INPUT MATERIAL:
(** [fireAfterMiddleware(err, w, r)]; [w] is the writer of the state. *)
Definition fireAfterMiddleware (ord : list nat) (err : option error) (r : Request)
  : Go World unit :=
  match err with
  | None => ret tt
  | Some e =>
      let res := match e with
                 | error_Response res => res
                 | error_other e' => DefaultErrorHandler e'
                 end in
      for_each (range ord (Response_headers res)) Header_Set >>
      WriteHeader (Response_Code res) >>
      match Response_Copy res with
      | None => ret tt
      | Some copy =>
          let* err := call_Copy copy in
          match err with
          | Some e' => CopyErrorHandler e'
          | None => ret tt
          end >>
          DefaultAfterMiddleware r res
      end
  end.

(** A handler writes to its response writer, uses readers, and returns an
    error or nil. *)
Definition Handler := Request → Go (ResponseWriter * gmap nat io_Reader) (option error).
Definition HttpRouterHandler :=
  Request → list (string * string) → Go (ResponseWriter * gmap nat io_Reader) (option error).

Definition call_handler (h : Go (ResponseWriter * gmap nat io_Reader) (option error))
  : Go World (option error) :=
  zoom (λ s, (rw s, readers s)) (λ p s, mkWorld p.1 p.2 (calls s)) h.

(** [H(h)] *)
Definition H (ord : list nat) (h : Handler) (r : Request) : Go World unit :=
  let* err := call_handler (h r) in
  fireAfterMiddleware ord err r.

(** [HRouter(h)] *)
Definition HRouter (ord : list nat) (h : HttpRouterHandler) (r : Request)
  (p : list (string * string)) : Go World unit :=
  let* err := call_handler (h r p) in
  fireAfterMiddleware ord err r.

End Resolver.

(** ** Derived notions used in the statements *)

(** The calls of the header loop. *)
Definition header_calls (l : list (string * string)) : list event :=
  (λ kv, CallHeaderSet kv.1 kv.2) <$> l.

(** The header map of a writer after the header loop over the map [m],
    visited in the order [ord]. *)
Definition applied_headers (ord : list nat) (m : go_map) (h : gmap string string)
  : gmap string string :=
  foldl set_header h (range ord m).

(** The entries of a map with every key in canonical form. *)
Definition canonical_entries (m : go_map) : list (string * string) :=
  (λ kv, (CanonicalMIMEHeaderKey kv.1, kv.2)) <$> map_to_list (entries m).

(** The keys of [m] stay distinct when put in canonical form. *)
Definition distinct_canonical_keys (m : go_map) : Prop :=
  NoDup (canonical_entries m).*1.

(** The keys of [m] are in canonical form. *)
Definition canonical_keys (m : go_map) : Prop :=
  Forall (λ kv, CanonicalMIMEHeaderKey kv.1 = kv.1) (map_to_list (entries m)).

(** The header set of [m] as [net/http] stores it. *)
Definition canonical_headers (m : go_map) : gmap string string :=
  list_to_map (canonical_entries m).

(** The state after the header loop over [l]. *)
Definition headers_set (l : list (string * string)) (s : World) : World :=
  mkWorld
    (mkResponseWriter (foldl set_header (Header (rw s)) l)
                      (wroteHeader (rw s)) (conn (rw s)))
    (readers s) (calls s ++ header_calls l).

(** The state once the headers of [res] are applied and its status line is
    written. *)
Definition committed (ord : list nat) (res : Response) (s : World) : World :=
  let hdr := applied_headers ord (Response_headers res) (Header (rw s)) in
  mkWorld
    (mkResponseWriter hdr (wroteHeader (rw s) ++ [(Response_Code res, hdr)]) (conn (rw s)))
    (readers s)
    (calls s ++ header_calls (range ord (Response_headers res))
             ++ [CallWriteHeader (Response_Code res)]).

(** The state after the body closure returned [err] in the state [io]. *)
Definition copied (r : Request) (res : Response) (io : IO) (err : option go_error)
  (s1 : World) : World :=
  let w := mkResponseWriter (Header (rw s1)) (wroteHeader (rw s1)) (dst io) in
  mkWorld w (heap io)
    (calls s1 ++ [CallCopy]
       ++ match err with Some e => [CallCopyErrorHandler e] | None => [] end
       ++ [CallDefaultAfterMiddleware w r res]).

(** The state after the body closure panicked in the state [io]. *)
Definition copy_panicked (io : IO) (s1 : World) : World :=
  mkWorld (mkResponseWriter (Header (rw s1)) (wroteHeader (rw s1)) (dst io))
          (heap io) (calls s1 ++ [CallCopy]).

(** The status lines, the header map and the body bytes a writer holds. *)
Definition output (s : World) : list (Z * gmap string string) * gmap string string * string :=
  (wroteHeader (rw s), Header (rw s), written (conn (rw s))).

(** The payload that [extra...] supplies: its first element, unless there
    is none or it is nil. *)
Definition supplied_extra (extra : list any) : option any :=
  match extra with
  | v :: _ => if any_is_nil v then None else Some v
  | [] => None
  end.

Definition content_type_json : gmap string string :=
  {[ "Content-Type" := "application/json" ]}.

(** All the bytes a reader still delivers. *)
Definition joined (chunks : list string) : string := foldr String.append "" chunks.

(** What [Error] puts before the message of a failed copy. *)
Definition reading_prefix : string := "reading all bytes from Reader: ".

(** Follows the specification, "the output of resolving a Result": the
    writer and the readers once the headers of [res] are set on the writer,
    one status line with its code is written, and its body closure, if it
    has one, has run on the connection. *)
Definition resolved (ord : list nat) (res : Response) (w : ResponseWriter)
  (rd : gmap nat io_Reader) : ResponseWriter * gmap nat io_Reader :=
  let hdr := applied_headers ord (Response_headers res) (Header w) in
  let lines := wroteHeader w ++ [(Response_Code res, hdr)] in
  match Response_Copy res with
  | None => (mkResponseWriter hdr lines (conn w), rd)
  | Some copy =>
      let io := (copy (mkIO (conn w) rd)).1 in
      (mkResponseWriter hdr lines (dst io), heap io)
  end.

(** Follows the specification, "a non-empty extra payload": a payload is
    empty when it is nil, the empty string or a nil pointer. *)
Definition payload_is_empty (v : any) : bool :=
  match v with
  | any_nil => true
  | any_string EmptyString => true
  | any_pointer None => true
  | _ => false
  end.

(** Follows the specification: the body [{"code": c}], with an ["extra"]
    field only for a non-empty payload. *)
Definition claimed_json (c : string) (extra : list any) : gmap string any :=
  match extra with
  | v :: _ =>
      if payload_is_empty v then {[ "code" := any_string c ]}
      else {[ "code" := any_string c; "extra" := v ]}
  | [] => {[ "code" := any_string c ]}
  end.

(** * Properties *)

(** ** The monad *)

Lemma bind_ret_l {S A B} (a : A) (k : A → Go S B) (s : S) :
  bind (ret a) k s = k a s.
Proof. reflexivity. Qed.

Lemma bind_modify {S B} (f : S → S) (k : unit → Go S B) (s : S) :
  bind (modify f) k s = k tt (f s).
Proof. reflexivity. Qed.

Lemma bind_assoc {S A B C} (m : Go S A) (k : A → Go S B) (k' : B → Go S C) (s : S) :
  bind (bind m k) k' s = bind m (λ a, bind (k a) k') s.
Proof. unfold bind. destruct (m s) as [s' [a|msg]]; reflexivity. Qed.

(** ** Iteration order *)

Lemma shuffle_Permutation {A} (ord : list nat) (l : list A) : shuffle ord l ≡ₚ l.
Proof.
  revert l. induction ord as [|n ord IH]; intros l; simpl; [done|].
  destruct (l !! (n `mod` length l)%nat) as [x|] eqn:Hx; [|done].
  rewrite IH. symmetry. by apply delete_Permutation.
Qed.

Lemma range_Permutation (ord : list nat) (m : go_map) :
  range ord m ≡ₚ map_to_list (entries m).
Proof. apply shuffle_Permutation. Qed.

Lemma range_NoDup_keys (ord : list nat) (m : go_map) : NoDup (range ord m).*1.
Proof.
  rewrite (range_Permutation ord m). apply NoDup_fst_map_to_list.
Qed.

(** Assigning the entries of a list without duplicate keys, one by one,
    is a union that lets the list win. *)
Lemma foldl_insert_union (l : list (string * string)) (h : gmap string string) :
  NoDup l.*1 →
  foldl (λ acc kv, <[kv.1 := kv.2]> acc) h l = list_to_map l ∪ h.
Proof.
  revert h. induction l as [|[k v] l IH]; intros h Hnd.
  - simpl. by rewrite (left_id_L ∅ (∪)).
  - rewrite fmap_cons in Hnd. apply NoDup_cons in Hnd as [Hk Hnd].
    cbn [foldl list_to_map foldr fst snd uncurry]. rewrite IH by done.
    rewrite <- insert_union_l. symmetry. apply insert_union_r.
    by apply not_elem_of_list_to_map_1.
Qed.

(** A [range] loop of assignments does not depend on the order chosen. *)
Lemma foldl_insert_range (ord : list nat) (m : go_map) (h : gmap string string) :
  foldl (λ acc kv, <[kv.1 := kv.2]> acc) h (range ord m) = entries m ∪ h.
Proof.
  rewrite foldl_insert_union by apply range_NoDup_keys.
  f_equal. rewrite <- (list_to_map_to_list (entries m)) at 1.
  apply list_to_map_proper; [apply range_NoDup_keys | apply range_Permutation].
Qed.

Lemma shuffle_nil {A} (ord : list nat) : shuffle ord (@nil A) = [].
Proof. by destruct ord. Qed.

Lemma shuffle_singleton {A} (ord : list nat) (x : A) : shuffle ord [x] = [x].
Proof.
  destruct ord as [|n ord]; [done|]. cbn [shuffle length].
  rewrite Nat.mod_1_r. cbn. by rewrite shuffle_nil.
Qed.

Lemma range_empty (ord : list nat) : range ord (Some ∅) = [].
Proof. unfold range, entries. cbn [from_option id]. by rewrite map_to_list_empty, shuffle_nil. Qed.

Lemma range_singleton (ord : list nat) (k v : string) :
  range ord (Some {[ k := v ]}) = [(k, v)].
Proof.
  unfold range, entries. cbn [from_option id].
  by rewrite map_to_list_singleton, shuffle_singleton.
Qed.

Lemma length_range (ord : list nat) (m : go_map) :
  length (range ord m) = size (entries m).
Proof. by rewrite (range_Permutation ord m), length_map_to_list. Qed.

Lemma canonical_Content_Type :
  CanonicalMIMEHeaderKey "Content-Type" = "Content-Type".
Proof. reflexivity. Qed.

Lemma applied_headers_empty (ord : list nat) (h : gmap string string) :
  applied_headers ord (Some ∅) h = h.
Proof. unfold applied_headers. by rewrite range_empty. Qed.

Lemma applied_headers_singleton (ord : list nat) (k v : string) (h : gmap string string) :
  applied_headers ord (Some {[ k := v ]}) h = <[CanonicalMIMEHeaderKey k := v]> h.
Proof. unfold applied_headers. by rewrite range_singleton. Qed.

(** ** Counting calls *)

Lemma count_app (p : event → bool) (t1 t2 : list event) :
  count p (t1 ++ t2) = (count p t1 + count p t2)%nat.
Proof. unfold count. by rewrite filter_app, length_app. Qed.

Lemma count_cons (p : event → bool) (e : event) (t : list event) :
  count p (e :: t) = ((if p e then 1 else 0) + count p t)%nat.
Proof.
  unfold count. rewrite filter_cons. destruct (p e); by case_decide.
Qed.

Lemma count_nil (p : event → bool) : count p [] = 0%nat.
Proof. reflexivity. Qed.

Lemma count_header_calls (p : event → bool) (l : list (string * string)) :
  (∀ k v, p (CallHeaderSet k v) = false) → count p (header_calls l) = 0%nat.
Proof.
  intros Hp. induction l as [|[k v] l IH]; [done|].
  unfold header_calls in *. rewrite fmap_cons, count_cons. simpl. by rewrite Hp, IH.
Qed.

Lemma count_header_calls_self (l : list (string * string)) :
  count is_CallHeaderSet (header_calls l) = length l.
Proof.
  induction l as [|[k v] l IH]; [done|].
  unfold header_calls in *. rewrite fmap_cons, count_cons. simpl. by rewrite IH.
Qed.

YOUR INSTRUCTIONS: Within the data above, pick out all lines holding the word "fireAfterMiddleware".

RESPONSE:
(** [fireAfterMiddleware(err, w, r)]; [w] is the writer of the state. *)
Definition fireAfterMiddleware (ord : list nat) (err : option error) (r : Request)
  fireAfterMiddleware ord err r.
  fireAfterMiddleware ord err r.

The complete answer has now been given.